Consideration of one or more of the following: logic of theory construction, theoretical entities, measurement, nature of laws, conventionalism, operationalism, and induction.


Philosophy 532, Philosophical Problems: Metaethics, 3 credits, HU
LEC 001, T 3:30-6:10, CRT 607
Instructor: Gary Jaeger
jaegerg@uwm.edu
Prereq: jr st & 3 cr in philos

Ethicists can ask questions about which actions are right or wrong, good or evil, or they can ask questions about what rightness, wrongness, goodness, and evilness are. Metaethics seeks to answer questions of the second type. This course will be concerned with the issue of whether moral beliefs express facts that can be true or false, or whether they express something like the feelings or emotions of agents.


Philosophy 681, Seminar in Advanced Topics: Nietzsche & Foucault, 3 credits, HU
SEM 001, MW 2:00-3:15, CRT 607
Instructor: Susan Hahn, songsuk@uwm.edu
Satisfies L&S Seminar req.
Prereq: sr st & 12 cr in philos at 300-level or above; or grad st

Seminar on a philosopher, philosophical movement, issue, or problem for majors and graduate students. Research papers required. (Online Course Description)


Philosophy 685, Capstone Senior Seminar: Modality, 3 credits, HU
SEM 001, T 6:30-9:10, CRT 607
Instructor: Gerhard Nuffer, gnuffer@uwm.edu
Satisfies L&S Seminar req.
Prereq: sr st; cons instr.

Seminar study of a philosophical text for senior philosophy majors and graduate students. (Online Course Description)


Philosophy 712, Fundamentals of Formal Logic, 3 credits, HU
LEC 001 TR 12:30 - 1:45 BOL B72
Instructor: Michael Liston, mnliston@uwm.edu
Prereq: grad st.

We will work through standard soundness, completeness, and other metatheoretic results for first order logic.

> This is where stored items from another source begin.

Lemma u4_writes_within bo sstride src out :
  copy_alpha_packed_u4 bo dmem dst ds smem src sstride w h = Some out ->
  writes_within W dmem out.
Proof.
  unfold copy_alpha_packed_u4.
  destruct (for_loop (N.to_nat h) _ _ _) as [s|] eqn:E;
    cbn [mbind option_bind]; [|done].
  intros [= <-].
  apply (for_loop_inv_idx (at_row W dst ds dmem)) in E as [_ ?]; [done| |].
  - intros i [[d s0] m] t' Hi [Hd Hk]. cbn in Hd, Hk. subst d.
    destruct (for_loop _ _ (packed_u4_group _ _ _) _) as [r|] eqn:E1;
      cbn [mbind option_bind]; [|done].
    intros [= Ht]; subst t'. split; cbn; [lia|].
    apply (for_loop_inv_idx
             (fun g t => t.1 = dst + i * ds + 16 * g
                         /\ writes_within W dmem t.2)) in E1 as [_ ?];
      [done| |by split; cbn; [lia|]].
    intros g [dd t] t1 Hg [Hdd Hkt]. cbn in Hdd, Hkt. subst dd.
    apply u4_group_writes_within; [lia| |done].
    rewrite N2Nat.id, N.shiftr_div_pow2 in Hg. change (2 ^ 2) with 4 in Hg.
    pose proof (N.Div0.mul_div_le w 4).
    lia.
  - split; cbn; [lia|apply writes_within_refl].
Qed.

Lemma u8_writes_within bo sstride src out :
  copy_alpha_packed_u8 bo dmem dst ds smem src sstride w h = Some out ->
  writes_within W dmem out.
Proof.
  unfold copy_alpha_packed_u8.
  destruct (for_loop (N.to_nat h) _ _ _) as [s|] eqn:E;
    cbn [mbind option_bind]; [|done].
  intros [= <-].
  apply (for_loop_inv_idx (at_row W dst ds dmem)) in E as [_ ?]; [done| |].
  - intros i [[d s0] m] t' Hi [Hd Hk]. cbn in Hd, Hk. subst d.
    destruct (for_loop _ _ (packed_u8_group _ _ _) _) as [r|] eqn:E1;
      cbn [mbind option_bind]; [|done].
    intros [= Ht]; subst t'. split; cbn; [lia|].
    apply (for_loop_inv_idx
             (fun g t => t.1 = dst + i * ds + 32 * g
                         /\ writes_within W dmem t.2)) in E1 as [_ ?];
      [done| |by split; cbn; [lia|]].
    intros g [dd t] t1 Hg [Hdd Hkt]. cbn in Hdd, Hkt. subst dd.
    apply u8_group_writes_within; [lia| |done].
    rewrite N2Nat.id, N.shiftr_div_pow2 in Hg. change (2 ^ 3) with 8 in Hg.
    pose proof (N.Div0.mul_div_le w 8).
    lia.
  - split; cbn; [lia|apply writes_within_refl].
Qed.

End Footprint.

(** In a plane whose stride is a multiple of 4 or whose rows do not overlap,
    bytes 1, 2 and 3 of a pixel are not byte 0 of any pixel. *)
Lemma colour_byte_not_alpha ds w h i j k :
  ds mod 4 = 0 \/ 4 * w <= ds ->
  j < w -> 1 <= k <= 3 ->
  ~ alpha_byte_offset 0 ds w h (i * ds + 4 * j + k).
Proof.
  intros Hds Hj Hk (i' & j' & Hi' & Hj' & E).
  destruct Hds as [Hmod | Hrow].
  - pose proof (N.Div0.div_mod ds 4) as Hd. rewrite Hmod in Hd.
    assert ((i * ds + 4 * j + k) mod 4 = (0 + i' * ds + 4 * j') mod 4) as Em
      by by rewrite E.
    replace (i * ds + 4 * j + k) with (k + (i * (ds / 4) + j) * 4) in Em by lia.
    replace (0 + i' * ds + 4 * j') with (0 + (i' * (ds / 4) + j') * 4) in Em by lia.
    rewrite !N.Div0.mod_add in Em.
    rewrite N.mod_small in Em by lia. cbn in Em. lia.
  - assert (i = i') as <-; [|lia].
    destruct (N.lt_trichotomy i i') as [Hlt | [-> | Hgt]]; [|done|].
    + assert ((i + 1) * ds <= i' * ds) by (apply N.mul_le_mono_r; lia). lia.
    + assert ((i' + 1) * ds <= i * ds) by (apply N.mul_le_mono_r; lia). lia.
Qed.

(** C9. Whenever [copy_alpha_packed] returns, the output plane has the
    length it had and differs from what it was at most at byte 0 of the
    pixels of the frame; in a plane whose stride is a multiple of the 4-byte
    pixel, or at least 4 times the width, bytes 1, 2 and 3 of every pixel
    are therefore what they were. *)
Theorem copy_alpha_packed_writes_alpha_only bo dp ds sp ss w h out :
  copy_alpha_packed bo dp ds sp ss w h = Some out ->
  length out = length dp /\
  (forall p, (forall i j, i < h -> j < w -> p <> i * ds + 4 * j) ->
             load out p = load dp p) /\
  (ds mod 4 = 0 \/ 4 * w <= ds ->
   forall i j k, j < w -> 1 <= k <= 3 ->
     load out (i * ds + 4 * j + k) = load dp (i * ds + 4 * j + k)).
Proof.
  intros H.
  assert (writes_within (alpha_byte_offset 0 ds w h) dp out) as [Hl Hk].
  { unfold copy_alpha_packed in H.
    destruct (negb _); [by apply u1_writes_within in H|].
    destruct (negb _);
      [by apply u4_writes_within in H|by apply u8_writes_within in H]. }
  split; [done|]. split.
  - intros p Hp. apply Hk. intros (i & j & Hi & Hj & E).
    apply (Hp i j Hi Hj). lia.
  - intros Hds i j k Hj Hk3. apply Hk. by apply colour_byte_not_alpha.
Qed.

Lemma load_in_range (m : list byte) a :
  a < N.of_nat (length m) -> exists b, load m a = Some b.
Proof.
  intros H. unfold load. apply lookup_lt_is_Some. lia.
Qed.

Lemma store_in_range (m : list byte) a v :
  a < N.of_nat (length m) -> store m a v = Some (<[N.to_nat a := v]> m).
Proof. intros H. unfold store. case_decide; [done|lia]. Qed.

Lemma load_insert (m : list byte) a v p :
  a < N.of_nat (length m) ->
  load (<[N.to_nat a := v]> m) p = if decide (p = a) then Some v else load m p.
Proof.
  intros H. unfold load. case_decide as E.
  - subst. apply list_lookup_insert_eq. lia.
  - apply list_lookup_insert_ne. lia.
Qed.

(** The copy loop of [memcpy], started at index [j]. *)
Lemma memcpy_loop smem src dst (n : nat) : forall j m,
  dst + j + N.of_nat n <= N.of_nat (length m) ->
  src + j + N.of_nat n <= N.of_nat (length smem) ->
  exists m',
    for_loop n j (fun k m => b ← load smem (src + k); store m (dst + k) b) m
    = Some m' /\
    length m' = length m /\
    forall p, load m' p =
      if decide (dst + j <= p < dst + j + N.of_nat n)
      then load smem (src + (p - dst)) else load m p.
Proof.
  induction n as [|n IH]; intros j m Hd Hs.
  - exists m. cbn. repeat split. intros p. case_decide; [lia|done].
  - cbn [for_loop].
    destruct (load_in_range smem (src + j)) as [b Hb]; [lia|].
    rewrite Hb. cbn [mbind option_bind].
    rewrite store_in_range by lia.
    destruct (IH (N.succ j) (<[N.to_nat (dst + j) := b]> m)) as (m' & E & Hl & Hp).
    { rewrite length_insert. lia. }
    { lia. }
    exists m'. split; [done|]. rewrite Hl, length_insert. split; [done|].
    intros p. rewrite Hp, load_insert by lia.
    repeat case_decide; try lia; try done.
    subst p. rewrite <- Hb. f_equal. lia.
Qed.

Lemma memcpy_spec dmem dst smem src n :
  dst + n <= N.of_nat (length dmem) ->
  src + n <= N.of_nat (length smem) ->
  exists m',
    memcpy dmem dst smem src n = Some m' /\
    length m' = length dmem /\
    forall p, load m' p =
      if decide (dst <= p < dst + n)
      then load smem (src + (p - dst)) else load dmem p.
Proof.
  intros Hd Hs. unfold memcpy.
  destruct (memcpy_loop smem src dst (N.to_nat n) 0 dmem) as (m' & E & Hl & Hp);
    [lia|lia|].
  exists m'. split; [done|]. split; [done|].
  intros p. rewrite Hp. repeat case_decide; try lia; done.
Qed.

(** The row loop of [copy_alpha_planar], started with the row pointers at
    [d] and [s]. *)
Lemma copy_rows_loop sp ds ss w (n : nat) : forall i d s m,
  w <= ds -> w <= ss ->
  d + N.of_nat n * ds <= N.of_nat (length m) ->
  s + N.of_nat n * ss <= N.of_nat (length sp) ->
  exists m' d' s',
    for_loop n i
      (fun _ '(d, s, m) => m' ← memcpy m d sp s w; Some (d + ds, s + ss, m'))
      (d, s, m) = Some (d', s', m') /\
    length m' = length m /\
    (forall p, p < d -> load m' p = load m p) /\
    forall r c, r < N.of_nat n -> c < w ->
      load m' (d + r * ds + c) = load sp (s + r * ss + c).
Proof.
  induction n as [|n IH]; intros i d s m Hwd Hws Hd Hs.
  - exists m, d, s. cbn. repeat split; try done. lia.
  - cbn [for_loop].
    destruct (memcpy_spec m d sp s w) as (m1 & E1 & Hl1 & Hp1); [lia|lia|].
    rewrite E1. cbn [mbind option_bind].
    destruct (IH (N.succ i) (d + ds) (s + ss) m1) as (m' & d' & s' & E & Hl & Hlow & Hpix);
      [done|done|rewrite Hl1; lia|lia|].
    exists m', d', s'. split; [done|]. split; [congruence|]. split.
    + intros p Hp. rewrite Hlow by lia. rewrite Hp1. case_decide; [lia|done].
    + intros r c Hr Hc.
      destruct (decide (r = 0)) as [->|Hr0].
      * rewrite Hlow by lia. rewrite Hp1. case_decide; [|lia].
        f_equal. lia.
      * specialize (Hpix (r - 1) c). 
        replace (d + ds + (r - 1) * ds + c) with (d + r * ds + c) in Hpix by nia.
        replace (s + ss + (r - 1) * ss + c) with (s + r * ss + c) in Hpix by nia.
        apply Hpix; lia.
Qed.

(** C8, amended. For planes that hold [h] rows of their stride and strides
    that are at least the width, [copy_alpha_planar] and the row-by-row copy
    both succeed and agree on the [w] bytes of each of the [h] rows, which
    are those of the source rows. *)
Theorem copy_alpha_planar_rows_agree dp ds sp ss w h :
  w <= ss -> w <= ds ->
  (ss = ds -> h * ss < 2 ^ 32) ->
  h * ss <= N.of_nat (length sp) ->
  h * ds <= N.of_nat (length dp) ->
  exists out ref,
    copy_alpha_planar dp ds sp ss w h = Some out /\
    copy_rows dp ds sp ss w h = Some ref /\
    length out = length dp /\ length ref = length dp /\
    forall i j, i < h -> j < w ->
      load out (i * ds + j) = load sp (i * ss + j) /\
      load ref (i * ds + j) = load sp (i * ss + j).
Proof.
  intros Hws Hwd Hwrap Hs Hd.
  destruct (copy_rows_loop sp ds ss w (N.to_nat h) 0 0 0 dp)
    as (ref & d' & s' & E & Hl & _ & Hpix); [done|done|lia|lia|].
  assert (copy_rows dp ds sp ss w h = Some ref) as Eref.
  { unfold copy_rows. by rewrite E. }
  assert (forall i j, i < h -> j < w ->
            load ref (i * ds + j) = load sp (i * ss + j)) as Href.
  { intros i j Hi Hj. apply (Hpix i j); lia. }
  unfold copy_alpha_planar. destruct (N.eqb_spec ss ds) as [->|Hne].
  - rewrite guint_small by auto.
    destruct (memcpy_spec dp 0 sp 0 (h * ds)) as (out & E1 & Hl1 & Hp1); [lia|lia|].
    exists out, ref. repeat split; try done.
    + rewrite Hp1. case_decide as Hin; [f_equal; lia|]. nia.
    + by apply Href.
  - exists ref, ref. repeat split; try done; by apply Href.
Qed.

(** C8 as stated fails: with equal strides larger than the width the bulk
    copy also overwrites the padding after each row, which the row-by-row
    copy leaves alone. *)
Lemma copy_alpha_planar_padding_differs :
  let dp := bytes_of [0; 0; 0; 0] in
  let sp := bytes_of [1; 2; 3; 4] in
  copy_alpha_planar dp 2 sp 2 1 2 = Some (bytes_of [1; 2; 3; 4]) /\
  copy_rows dp 2 sp 2 1 2 = Some (bytes_of [1; 0; 3; 0]) /\
  copy_alpha_planar dp 2 sp 2 1 2 <> copy_rows dp 2 sp 2 1 2.
Proof. repeat split; try reflexivity. discriminate. Qed.


(** ** What the packed compositor writes *)

(** The pixel loop of [copy_alpha_packed_u1], started at pixel [j]. *)
Lemma u1_pixel_loop smem d s (n : nat) : forall j m,
  4 * (j + N.of_nat n) <= 2 ^ 32 ->
  d + 4 * (j + N.of_nat n) <= N.of_nat (length m) ->
  s + j + N.of_nat n <= N.of_nat (length smem) ->
  exists m',
    for_loop n j (packed_u1_pixel smem d s) m = Some m' /\
    length m' = length m /\
    (forall k, j <= k < j + N.of_nat n ->
               load m' (d + 4 * k) = load smem (s + k)) /\
    (forall p, (forall k, j <= k < j + N.of_nat n -> p <> d + 4 * k) ->
               load m' p = load m p).
Proof.
  induction n as [|n IH]; intros j m Hw Hd Hs.
  - exists m. cbn. repeat split; try done. lia.
  - cbn [for_loop].
    change (packed_u1_pixel smem d s j m)
      with (b ← load smem (s + j); store m (d + guint (j * 4)) b).
    destruct (load_in_range smem (s + j)) as [b Hb]; [lia|].
    rewrite Hb. cbn [mbind option_bind].
    rewrite guint_small by lia.
    rewrite store_in_range by lia.
    destruct (IH (N.succ j) (<[N.to_nat (d + j * 4) := b]> m))
      as (m' & E & Hl & Hpix & Hrest); [lia|rewrite length_insert; lia|lia|].
    exists m'. split; [done|]. rewrite Hl, length_insert. split; [done|]. split.
    + intros k Hk. destruct (decide (k = j)) as [->|Hne].
      * rewrite Hrest by (intros; lia). rewrite load_insert by lia.
        case_decide; [done|lia].
      * apply Hpix. lia.
    + intros p Hp. rewrite Hrest by (intros; apply Hp; lia).
      rewrite load_insert by lia. case_decide as E'; [|done].
      exfalso. apply (Hp j); lia.
Qed.

(** The row loop of [copy_alpha_packed_u1], started with the row pointers
    at [d] and [s]. *)
Lemma u1_row_loop smem ds ss w (n : nat) : forall i d s m,
  4 * w <= ds -> w <= ss -> 4 * w <= 2 ^ 32 ->
  d + N.of_nat n * ds <= N.of_nat (length m) ->
  s + N.of_nat n * ss <= N.of_nat (length smem) ->
  exists t,
    for_loop n i
      (fun _ '(dst, src, m) =>
         m' ← for_loop (N.to_nat w) 0 (packed_u1_pixel smem dst src) m;
         Some (dst + ds, src + ss, m'))
      (d, s, m) = Some t /\
    length t.2 = length m /\
    (forall p, p < d -> load t.2 p = load m p) /\
    forall r c, r < N.of_nat n -> c < w ->
      load t.2 (d + r * ds + 4 * c) = load smem (s + r * ss + c).
Proof.
  induction n as [|n IH]; intros i d s m Hwd Hws Hw Hd Hs.
  - exists (d, s, m). cbn. repeat split; try done. lia.
  - cbn [for_loop].
    destruct (u1_pixel_loop smem d s (N.to_nat w) 0 m)
      as (m1 & E1 & Hl1 & Hpix1 & Hrest1); [lia|lia|lia|].
    rewrite E1. cbn [mbind option_bind].
    destruct (IH (N.succ i) (d + ds) (s + ss) m1)
      as (t & E & Hl & Hlow & Hpix); [done|done|done|rewrite Hl1; lia|lia|].
    exists t. split; [done|]. split; [congruence|]. split.
    + intros p Hp. rewrite Hlow by lia. apply Hrest1. intros; lia.
    + intros r c Hr Hc.
      destruct (decide (r = 0)) as [->|Hr0].
      * rewrite Hlow by lia.
        replace (d + 0 * ds + 4 * c) with (d + 4 * c) by lia.
        replace (s + 0 * ss + c) with (s + c) by lia.
        apply Hpix1. lia.
      * specialize (Hpix (r - 1) c).
        replace (d + ds + (r - 1) * ds + 4 * c) with (d + r * ds + 4 * c)
          in Hpix by nia.
        replace (s + ss + (r - 1) * ss + c) with (s + r * ss + c)
          in Hpix by nia.
        apply Hpix; lia.
Qed.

Philosophy 756, Seminar in Major Movements in Philosophical Thought: Pragmatism, 3 credits, HU
SEM 001, M 5:00-7:40, CRT 607
Instructor: Robert Schwartz, schwartz@uwm.edu
Prereq: grad st; cons instr


Philosophy 941, Seminar in Ethics and Social & Political Philosophy: Virtue Ethics, 3 credits, HU
SEM 001, R 3:30-6:10, CRT 607
Instructor: Andrea Westlund, westlund@uwm.edu
Prereq: grad st & cons instr

Elizabeth Anscombe's paper "Modern Moral Philosophy" (1958) simultaneously launched an influential critique of the two dominant traditions in moral philosophy at the time (utilitarianism and Kantianism) and ushered in a period of renewed and vigorous interest in the concepts of virtue, vice, and character which continues to the present time. In this course we will focus primarily on developments in virtue ethics since the publication of Anscombe's groundbreaking piece, though we will fill in historical background (especially Aristotle) as appropriate. We will begin by considering Anscombe's and other related criticisms of modern moral philosophy, but will spend the bulk of the course exploring more recent work on virtue and related concepts by Rosalind Hursthouse, Alasdair MacIntyre, John McDowell, Philippa Foot, Michael Thompson, and others. Later in the term, if time permits, we will examine one or more specific virtue(s) in more detail, and we may also consider challenges, from a social-psychological perspective, to the usefulness of the very notion of character in ethics.